Dare we let one of these die -- or risk another cascading outrage like Lehman.
Dare we socialize a program for the poor that will keep them alive when we are too busy socializing corporate welfare.
Posted by: bedtimeforbonzo | November 25, 2008 at 03:40 PM
With Detroit being the poster city for unemployment, I wonder what the soup-kitchen lines look like there.
I wonder why -- understanding that the Big Three CEOs flying in their corporate jets made for good, outrageous pictures -- there has been no Film at 11 on the plight of the poor in the world's auto capital.
To those who cavalierly suggest to deny aid to GM and its brethen, I ask: What would a major American city look like with a quarter of its population unemployed?
Posted by: bedtimeforbonzo | November 25, 2008 at 04:02 PM
What would a major American city look like with a quarter of its population unemployed?
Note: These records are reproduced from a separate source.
(** * ethdb/badger.go: the Badger-backed key/value store of go-ethereum

    A shallow embedding of [src/ethdb/badger.go]: the CRUD surface of
    [BadgerDatabase], the write batch [badgerBatch], the cursor
    [badgerIterator], the key-prefixing [table] / [tableBatch] decorators
    and the garbage-collection loop [runGC].

    The Badger engine, the snappy codec and the Go runtime are external to
    the file.  They enter the development as parameters:
    - [Engine]: which engine calls fail, and with which error;
    - [Codec]: snappy's [Encode] and [Decode];
    - [MapRange]: the order in which a Go [range] visits a map.
    Timers and meters only feed the metrics sink: the methods are given
    without them first, and with them in [Metered]. *)

From Stdlib Require Import ZArith QArith.
From stdpp Require Import gmap list sorting strings.

Set Default Proof Using "Type".
Open Scope Z_scope.

(** ** Bytes, keys and errors *)

(** Go's [[]byte]. *)
Abbreviation bytes := (list Byte.byte).

#[export] Instance byte_eq_dec : EqDecision Byte.byte.
Proof. intros x y. destruct (Byte.byte_eq_dec x y); [left|right]; done. Defined.

#[export] Instance byte_countable : Countable Byte.byte :=
  inj_countable Byte.to_N Byte.of_N Byte.of_to_N.

(** Go's [error] values that occur in the file.  [None : option error] is
    Go's [nil] error.  [ErrKeyNotFound] is [badger.ErrKeyNotFound], the only
    error the file compares against; [ErrEmptyKey] is the engine's refusal of
    a zero-length key, [ErrCorrupt] the codec's refusal of a payload and
    [ErrEngine] any other engine failure. *)
Inductive error : Type :=
  | ErrKeyNotFound
  | ErrEmptyKey
  | ErrCorrupt
  | ErrEngine (code : nat).

#[export] Instance error_eq_dec : EqDecision error.
Proof. solve_decision. Defined.

(** ** The external collaborators *)

(** The discard ratio handed to the value-log collector: a rational, so that
    the constant [0.5] is kept exactly. *)
Definition ratio := Q.

(** What the engine may refuse.  Each field is asked at the call it is named
    after; [None] lets the call go through. *)
Record Engine : Type := {
  Set_err : bytes → bytes → option error;      (* txn.Set(key, value) *)
  Get_err : bytes → option error;              (* txn.Get(key) *)
  Value_err : bytes → option error;            (* item.Value() *)
  Delete_err : bytes → option error;           (* txn.Delete(key) *)
  Commit_err : gmap bytes bytes → gmap bytes bytes → option error;
                                               (* txn.Commit, old and new state *)
  Purge_err : nat → option error;              (* PurgeOlderVersions, per cycle *)
  GC_err : nat → ratio → option error          (* RunValueLogGC, per cycle *)
}.

(** snappy: [Encode(nil, v)] cannot fail; [Decode(nil, b)] returns a slice
    and an error side by side, as the Go function does. *)
Record Codec : Type := {
  snappy_Encode : bytes → bytes;
  snappy_Decode : bytes → bytes * option error
}.

(** The order in which [for key, value := range m] visits [m]. *)
Abbreviation MapRange := (gmap bytes bytes → list (bytes * bytes)).

Definition range_ok (range : MapRange) : Prop :=
  ∀ m, range m ≡ₚ map_to_list m.

(** ** The engine's transactions *)

Module Txn.

(** A transaction sees the state it was opened on plus its own writes. *)
Record t : Type := mk { view : gmap bytes bytes }.

(** What [txn.Get] hands out: the key and the raw stored bytes. *)
Record Item : Type := mkItem { item_key : bytes; item_raw : bytes }.

Section Calls.
Context (E : Engine).

Definition Set_ (txn : t) (key value : bytes) : option error * t :=
  match Set_err E key value with
  | Some e => (Some e, txn)
  | None => (None, mk (<[key := value]> (view txn)))
  end.

Definition Get (txn : t) (key : bytes) : option Item * option error :=
  match Get_err E key with
  | Some e => (None, Some e)
  | None =>
      match view txn !! key with
      | Some raw => (Some (mkItem key raw), None)
      | None => (None, Some ErrKeyNotFound)
      end
  end.

Definition Delete (txn : t) (key : bytes) : option error * t :=
  match Delete_err E key with
  | Some e => (Some e, txn)
  | None => (None, mk (delete key (view txn)))
  end.

Definition Value (item : Item) : bytes * option error :=
  match Value_err E (item_key item) with
  | Some e => ([], Some e)
  | None => (item_raw item, None)
  end.

(** [db.View(fn)]: [fn] runs on a read-only transaction; whatever it
    computes besides its error is carried in [A]. *)
Definition View {A} (fn : t → A * option error)
    (s : gmap bytes bytes) : A * option error :=
  fn (mk s).

(** [db.Update(fn)]: [fn] runs on a fresh transaction; an error from [fn]
    discards it, otherwise the transaction is committed. *)
Definition Update (fn : t → option error * t)
    (s : gmap bytes bytes) : option error * gmap bytes bytes :=
  let '(err, txn) := fn (mk s) in
  match err with
  | Some e => (Some e, s)
  | None =>
      match Commit_err E s (view txn) with
      | Some e => (Some e, s)
      | None => (None, view txn)
      end
  end.
End Calls.

End Txn.

(** ** BadgerDatabase *)

(** The store object: its path and the engine's committed state. *)
Record BadgerDatabase : Type := mkDB {
  fn : string;
  db : gmap bytes bytes
}.

Module DB.
Section Methods.
Context (E : Engine) (C : Codec).

Definition Path (d : BadgerDatabase) : string := fn d.

Definition Put (key value : bytes) (d : BadgerDatabase)
    : option error * BadgerDatabase :=
  let '(err, s) :=
    Txn.Update E (λ txn,
      let value := snappy_Encode C value in
      let '(err, txn) := Txn.Set_ E txn key value in
      (err, txn)) (db d) in
  (err, mkDB (fn d) s).

Definition Has (key : bytes) (d : BadgerDatabase) : bool * option error :=
  Txn.View (λ txn,
    let ret := false in
    let '(item, err) := Txn.Get E txn key in
    let ret := if item is Some _ then true else ret in
    if decide (err = Some ErrKeyNotFound) then (false, None)
    else (ret, err)) (db d).

(** The value half of the result is [None] for Go's [nil] slice. *)
Definition Get (key : bytes) (d : BadgerDatabase)
    : option bytes * option error :=
  let '(dat, err) :=
    Txn.View (λ txn,
      let dat : bytes := [] in
      let '(item, err) := Txn.Get E txn key in
      match item, err with
      | _, Some e => (dat, Some e)
      | None, None =>
          (* item.Value() on a nil item; [Txn.Get] never returns a nil
             item together with a nil error ([Txn.Get_item_or_err]) *)
          (dat, Some (ErrEngine 0))
      | Some item, None =>
          let '(val, err) := Txn.Value E item in
          match err with
          | Some e => (dat, Some e)
          | None =>
              let dat := val in
              let '(dat, err) := snappy_Decode C dat in
              match err with
              | Some e => (dat, Some e)
              | None => (dat, None)
              end
          end
      end) (db d) in
  match err with
  | Some e => (None, Some e)
  | None => (Some dat, None)
  end.

Definition Delete (key : bytes) (d : BadgerDatabase)
    : option error * BadgerDatabase :=
  let '(err, s) :=
    Txn.Update E (λ txn,
      let '(err, txn) := Txn.Delete E txn key in
      if decide (err = Some ErrKeyNotFound) then (None, txn)
      else (err, txn)) (db d) in
  (err, mkDB (fn d) s).
End Methods.
End DB.

(** ** badgerBatch *)

(** Go's [int] on a 64-bit platform. *)
Definition int_wrap (z : Z) : Z := (z + 2 ^ 63) `mod` 2 ^ 64 - 2 ^ 63.

(** The batch object.  Its [db] pointer is the store the batch was made from;
    [Write] takes that store as an argument. *)
Record badgerBatch : Type := mkBatch {
  b : gmap bytes bytes;
  size : Z
}.

Module Batch.
Section Methods.
Context (E : Engine) (C : Codec) (range : MapRange).

Definition NewBatch : badgerBatch := mkBatch ∅ 0.

Definition Put (key value : bytes) (bt : badgerBatch)
    : option error * badgerBatch :=
  (None, mkBatch (<[key := value]> (b bt))
                 (int_wrap (size bt + Z.of_nat (length value)))).

(** The body of the closure handed to [Update]: every entry is encoded
    and set, and [err] keeps the outcome of the entry visited last. *)
Definition Write_loop (entries : list (bytes * bytes)) (txn : Txn.t)
    : option error * Txn.t :=
  foldl (λ '(err, txn) '(key, value),
           let value := snappy_Encode C value in
           Txn.Set_ E txn key value)
        (None, txn) entries.

Definition Write (bt : badgerBatch) (d : BadgerDatabase)
    : option error * badgerBatch * BadgerDatabase :=
  let '(err, s) := Txn.Update E (Write_loop (range (b bt))) (db d) in
  (err, mkBatch ∅ 0, mkDB (fn d) s).

Definition Discard (bt : badgerBatch) : badgerBatch := mkBatch ∅ 0.

Definition ValueSize (bt : badgerBatch) : Z := size bt.

Definition Reset (bt : badgerBatch) : badgerBatch := mkBatch ∅ 0.
End Methods.
End Batch.

(** ** The engine's iterator *)

(** Keys are ordered as [bytes.Compare] orders them. *)
Fixpoint bytes_leb (x y : bytes) : bool :=
  match x, y with
  | [], _ => true
  | _ :: _, [] => false
  | a :: x, c :: y =>
      if (Byte.to_N a <? Byte.to_N c)%N then true
      else if (Byte.to_N a =? Byte.to_N c)%N then bytes_leb x y
      else false
  end.

Definition entry_le (x y : bytes * bytes) : Prop := bytes_leb x.1 y.1.

#[export] Instance entry_le_dec x y : Decision (entry_le x y).
Proof. unfold entry_le. apply _. Defined.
Cleveland. Or Hartford. Or Baltimore.
Posted by: Davis X. Machina | November 25, 2008 at 06:15 PM
Don't forget underemployment.
Posted by: David Moisan | November 25, 2008 at 06:27 PM
"In 2007, the poverty level for an individual was $10,590; for a parent and two kids, it was $16,705. People are described as being in 'deep poverty' when they make less than half of that amount. The idea that there will be 1.5-2 million kids in families making half the poverty level is horrifying."
Um, I guess. I spent most years of a couple of decades making under $3k or so, and America seemed very unhorrified. It would be nice to think they feel different now, but where were they then?
Maybe they're nicer now. That's nice. Bit old, though. Hard to feel good about it now. Bit late.